(Saved entries)
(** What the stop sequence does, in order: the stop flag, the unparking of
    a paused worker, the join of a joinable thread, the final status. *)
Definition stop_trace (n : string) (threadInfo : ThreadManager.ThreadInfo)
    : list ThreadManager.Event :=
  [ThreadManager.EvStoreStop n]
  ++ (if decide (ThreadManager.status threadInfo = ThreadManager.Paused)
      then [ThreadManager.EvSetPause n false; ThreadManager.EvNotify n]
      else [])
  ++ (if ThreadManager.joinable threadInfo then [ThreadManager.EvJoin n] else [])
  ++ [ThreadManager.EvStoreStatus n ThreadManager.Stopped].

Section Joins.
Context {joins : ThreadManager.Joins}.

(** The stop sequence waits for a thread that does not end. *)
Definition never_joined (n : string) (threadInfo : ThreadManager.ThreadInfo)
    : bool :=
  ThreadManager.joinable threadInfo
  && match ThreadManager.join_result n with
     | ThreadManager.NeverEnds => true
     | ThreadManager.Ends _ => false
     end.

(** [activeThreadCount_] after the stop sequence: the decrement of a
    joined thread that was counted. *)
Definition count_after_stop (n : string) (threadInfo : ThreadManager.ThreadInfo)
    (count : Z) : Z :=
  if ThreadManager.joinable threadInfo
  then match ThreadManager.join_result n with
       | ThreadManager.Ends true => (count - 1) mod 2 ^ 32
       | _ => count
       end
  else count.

* _DESCRIPTION OF THE TASK_: Only the lines from the one holding "joined thread that was counted. *)" to the end of the entries above belong in the answer, each copied exactly.

* _RESULT OF THIS TASK_:
    joined thread that was counted. *)
Definition count_after_stop (n : string) (threadInfo : ThreadManager.ThreadInfo)
    (count : Z) : Z :=
  if ThreadManager.joinable threadInfo
  then match ThreadManager.join_result n with
       | ThreadManager.Ends true => (count - 1) mod 2 ^ 32
       | _ => count
       end
  else count.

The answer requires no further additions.